> **Assignment**:
Give the total of lines holding the word "wire" in the records below, and nothing else.

··· Supplied records

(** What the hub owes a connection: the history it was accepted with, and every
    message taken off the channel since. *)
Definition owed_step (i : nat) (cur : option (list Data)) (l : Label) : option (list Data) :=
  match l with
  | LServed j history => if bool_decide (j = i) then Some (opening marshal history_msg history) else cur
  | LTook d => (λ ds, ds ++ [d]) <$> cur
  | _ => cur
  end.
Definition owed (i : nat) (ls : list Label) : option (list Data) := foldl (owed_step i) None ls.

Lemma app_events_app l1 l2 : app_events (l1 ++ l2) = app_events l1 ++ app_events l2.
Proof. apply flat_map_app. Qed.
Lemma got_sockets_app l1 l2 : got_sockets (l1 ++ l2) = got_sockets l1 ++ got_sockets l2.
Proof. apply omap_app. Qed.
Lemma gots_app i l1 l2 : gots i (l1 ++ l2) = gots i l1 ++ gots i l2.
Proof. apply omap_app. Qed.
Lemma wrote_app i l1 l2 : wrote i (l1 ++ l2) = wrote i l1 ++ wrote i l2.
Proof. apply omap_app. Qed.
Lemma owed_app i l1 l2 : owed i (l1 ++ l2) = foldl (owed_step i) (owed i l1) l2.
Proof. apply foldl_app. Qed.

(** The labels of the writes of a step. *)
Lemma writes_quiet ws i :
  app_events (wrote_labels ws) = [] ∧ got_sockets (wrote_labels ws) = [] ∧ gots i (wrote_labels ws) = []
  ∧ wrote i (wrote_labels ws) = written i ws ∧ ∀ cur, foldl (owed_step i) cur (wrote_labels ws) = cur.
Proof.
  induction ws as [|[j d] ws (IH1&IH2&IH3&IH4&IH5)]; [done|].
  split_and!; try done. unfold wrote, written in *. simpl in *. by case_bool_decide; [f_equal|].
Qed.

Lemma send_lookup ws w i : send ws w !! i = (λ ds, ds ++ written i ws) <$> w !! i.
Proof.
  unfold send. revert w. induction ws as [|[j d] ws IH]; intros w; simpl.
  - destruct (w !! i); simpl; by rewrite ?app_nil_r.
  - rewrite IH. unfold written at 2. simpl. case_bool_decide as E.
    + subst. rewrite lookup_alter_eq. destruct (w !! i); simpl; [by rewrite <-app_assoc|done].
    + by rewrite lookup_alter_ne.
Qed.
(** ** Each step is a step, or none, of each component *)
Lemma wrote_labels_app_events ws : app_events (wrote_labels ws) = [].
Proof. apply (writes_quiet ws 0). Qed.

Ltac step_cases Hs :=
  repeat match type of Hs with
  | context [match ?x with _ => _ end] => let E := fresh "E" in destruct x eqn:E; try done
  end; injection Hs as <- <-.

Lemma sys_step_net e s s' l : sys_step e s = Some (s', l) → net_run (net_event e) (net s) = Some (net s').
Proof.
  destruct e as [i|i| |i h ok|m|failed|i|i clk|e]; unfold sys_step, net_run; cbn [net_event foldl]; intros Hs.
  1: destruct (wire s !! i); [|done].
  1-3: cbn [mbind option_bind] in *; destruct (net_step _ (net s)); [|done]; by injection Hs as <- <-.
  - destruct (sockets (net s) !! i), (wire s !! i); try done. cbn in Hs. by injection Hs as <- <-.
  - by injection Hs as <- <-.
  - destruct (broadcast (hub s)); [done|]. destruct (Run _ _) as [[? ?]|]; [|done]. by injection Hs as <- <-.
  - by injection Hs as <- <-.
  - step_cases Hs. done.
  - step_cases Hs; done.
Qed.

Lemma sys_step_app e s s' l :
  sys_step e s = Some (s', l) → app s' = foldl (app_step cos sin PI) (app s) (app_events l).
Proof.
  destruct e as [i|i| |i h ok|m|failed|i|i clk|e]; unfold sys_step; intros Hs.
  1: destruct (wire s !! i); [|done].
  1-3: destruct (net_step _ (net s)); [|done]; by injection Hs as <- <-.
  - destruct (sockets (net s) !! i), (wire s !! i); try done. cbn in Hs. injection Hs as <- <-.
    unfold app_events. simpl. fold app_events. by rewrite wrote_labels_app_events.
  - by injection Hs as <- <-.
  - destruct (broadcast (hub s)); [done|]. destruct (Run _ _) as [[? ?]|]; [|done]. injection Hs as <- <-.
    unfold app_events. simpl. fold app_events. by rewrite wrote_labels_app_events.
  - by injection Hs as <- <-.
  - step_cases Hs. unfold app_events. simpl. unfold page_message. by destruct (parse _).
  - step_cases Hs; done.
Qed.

······
··· Supplied records

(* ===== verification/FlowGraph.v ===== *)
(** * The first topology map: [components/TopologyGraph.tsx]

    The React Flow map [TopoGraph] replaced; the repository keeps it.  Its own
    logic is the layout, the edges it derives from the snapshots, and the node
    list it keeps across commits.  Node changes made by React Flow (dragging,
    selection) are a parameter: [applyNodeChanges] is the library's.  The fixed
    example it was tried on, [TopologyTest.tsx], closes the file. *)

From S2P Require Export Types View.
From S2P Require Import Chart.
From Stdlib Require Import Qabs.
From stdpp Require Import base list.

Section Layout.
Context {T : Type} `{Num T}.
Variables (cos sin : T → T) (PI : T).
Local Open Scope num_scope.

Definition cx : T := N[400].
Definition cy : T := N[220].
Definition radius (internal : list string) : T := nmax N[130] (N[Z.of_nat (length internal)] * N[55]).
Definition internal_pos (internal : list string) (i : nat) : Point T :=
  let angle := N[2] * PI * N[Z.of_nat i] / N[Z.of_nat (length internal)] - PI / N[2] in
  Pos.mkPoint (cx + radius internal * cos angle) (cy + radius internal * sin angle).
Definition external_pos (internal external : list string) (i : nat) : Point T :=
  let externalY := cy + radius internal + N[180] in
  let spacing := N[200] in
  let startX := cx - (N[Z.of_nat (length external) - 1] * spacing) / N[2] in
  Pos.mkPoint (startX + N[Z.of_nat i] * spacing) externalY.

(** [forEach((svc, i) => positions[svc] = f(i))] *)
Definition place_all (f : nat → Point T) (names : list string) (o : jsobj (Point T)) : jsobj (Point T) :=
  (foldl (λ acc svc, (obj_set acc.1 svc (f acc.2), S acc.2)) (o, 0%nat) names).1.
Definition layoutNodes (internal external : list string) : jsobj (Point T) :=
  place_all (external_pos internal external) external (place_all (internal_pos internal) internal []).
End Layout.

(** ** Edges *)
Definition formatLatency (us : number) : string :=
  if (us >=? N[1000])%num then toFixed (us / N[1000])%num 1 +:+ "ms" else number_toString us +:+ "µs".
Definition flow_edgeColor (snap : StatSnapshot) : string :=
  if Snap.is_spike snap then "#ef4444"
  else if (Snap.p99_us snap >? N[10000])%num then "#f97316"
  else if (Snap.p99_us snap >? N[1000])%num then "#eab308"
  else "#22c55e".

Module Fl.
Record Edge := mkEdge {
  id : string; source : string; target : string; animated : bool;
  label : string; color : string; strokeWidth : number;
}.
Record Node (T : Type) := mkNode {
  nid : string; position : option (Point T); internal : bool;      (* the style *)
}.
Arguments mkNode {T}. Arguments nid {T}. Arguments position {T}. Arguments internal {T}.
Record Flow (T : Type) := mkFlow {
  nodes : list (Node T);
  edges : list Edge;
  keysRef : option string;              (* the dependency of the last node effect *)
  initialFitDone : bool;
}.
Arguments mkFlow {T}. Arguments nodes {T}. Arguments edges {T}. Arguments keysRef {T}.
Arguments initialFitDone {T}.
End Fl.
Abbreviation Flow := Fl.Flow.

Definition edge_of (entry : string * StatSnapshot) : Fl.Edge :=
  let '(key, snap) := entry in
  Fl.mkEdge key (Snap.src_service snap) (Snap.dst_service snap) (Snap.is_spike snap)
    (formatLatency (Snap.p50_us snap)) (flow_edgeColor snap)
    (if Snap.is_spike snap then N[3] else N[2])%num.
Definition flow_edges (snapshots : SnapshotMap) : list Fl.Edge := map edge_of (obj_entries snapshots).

······

> **Answer for the task**:
4